Andrew Rainey, PhD, MPH is the senior scientist for the National Wastewater Surveillance System (NWSS) laboratory with the Centers for Disease Control and Prevention (CDC). His work involves developing, designing, and coordinating the execution of various lab experiments aimed to help support partners through standardization of lab methods in his field. Andrew also provides technical support to partner laboratories across the country involving lab methods, onboarding new disease targets for testing, as well as the interpretation of lab results for public health action. He is also the primary test developer for many validation work of assays to be used for wastewater surveillance including common and outbreak-related diseases.
Andrew is the primary test developer for the validation of a wastewater assay of measles. This is ongoing work in response to the measles outbreak in the U.S. He has been working in a rapid response taskforce to identify, assess, validate, and deploy a protocol for the measles assay to share with partners across the country to allow them to onboard measles wastewater testing in their communities.
Andrew recently received CDC approval for the first ever wastewater surveillance assay to be shared with partners across the country.
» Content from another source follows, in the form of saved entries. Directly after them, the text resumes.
Lemma claim_next_spec now locked qid wid rq secs s :
good s → wp (claim_next_request now locked qid wid rq secs) (λ res s',
  good s' ∧ extends s s' ∧ claim_result now locked qid wid secs (bool_decide (is_Some (queues s !! qid)))
              (requests s) res (requests s')) s.
Proof.
intros Hg. unfold claim_next_request. do 3 wp_step.
apply (wp_load_queue exact); [apply Hg| |].
{ intros Hno. wp_step. split_and!; [done..|split; [done|]].
  intros [q Hq]%bool_decide_eq_true. by specialize (Hno _ Hq). }
intros q o s' Hq _ Ht Hco' Hl. rewrite bool_decide_eq_true_2 by eauto.
assert (good s') as Hg' by (split; [eapply tables_eq_inv; [done|apply Hg]|done]).
pose proof (tables_eq_extends _ _ Ht) as He.
destruct Ht as (_ & HR & _ & _). rewrite <- HR. clear HR.
do 2 wp_step. destruct (head _) as [[rid r]|] eqn:Hhd; last first.
{ wp_step. split_and!; [done..|split; [done|]]. intros _ i w Hw.
  destruct (claimable qid now locked i w) eqn:Hc; [|done].
  assert ((i, w) ∈ order_by (by_key request_key) (select (claimable qid now locked) (requests s')))
    as Hin by (by apply elem_of_order_by, elem_of_select).
  destruct (order_by _ _); [by apply not_elem_of_nil in Hin|done]. }
pose proof (claim_head _ _ _ _ _ _ Hhd) as (Hr & Hcl & Hfirst).
pose proof Hcl as Hcl'. unfold claimable in Hcl'. breflect.
match goal with Hs : r_status r = PENDING |- _ => rename Hs into Hst end.
pose proof (inv_shape _ _ _ _ _ (proj1 Hg') _ _ Hr) as Hsh. unfold shape in Hsh.
wp_step. apply wp_fresh. cbv zeta.
set (r' := r <| r_status := _ |> <| r_claimed_by := _ |> <| r_claim_token := _ |>
  <| r_attempt_count ::= _ |> <| r_claim_expires_at := _ |> <| r_updated_at := _ |>).
replace (Some PENDING) with (Some (r_status r)) by congruence.
change CLAIMED with (r_status r').
apply queue_wp_move with (o := o); [exact Hg'|exact Hr|done|exact Hl|by intros []|done|..].
- rewrite Hst. constructor.
- rewrite Hst in Hsh. unfold shape, r'; cbn. split_and!; eauto; lia.
- done.
- rewrite Hst. unfold r'. solve_counters.
- intros s2 Hg2 _ HR2 He2. repeat wp_step. split_and!; [exact Hg2| |cbn; rewrite HR2; eauto 10].
  etrans; [exact He|by apply (queue_extends_tables _ _ _ _ He2)].
Qed.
He developed the test, validation experiments, and directed the execution of the experiments which led to the first for my team. This has provided a framework and template for his lab and others that wish to be involved with wastewater surveillance in the agency.
Andew says, “my field is relatively new so there is a lot of room for standardization and optimization of methods. This is particularly exciting to me because I get to be involved in the development of so many approaches and methods for the first time, which will start to provide a framework for labs in the future.” He hopes to provide many gains in the field of wastewater surveillance laboratory methods which will eventually lead to much needed standardization in the field. This will provide partner jurisdictions with guidance to allow them to better implement wastewater surveillance in their community and to improve the data generated by that testing to allow for timely, and productive public health action for many diseases.
Andrew reflects on the current state of the public health field, stating that he has “been amazed to see how resilient and flexible public health professionals have been throughout these times. I have seen so many people adapt to funding changes that has affected their staffing and lab capacity, and they continue to work hard to improve public health and I have been very fortunate to work with so many great groups.”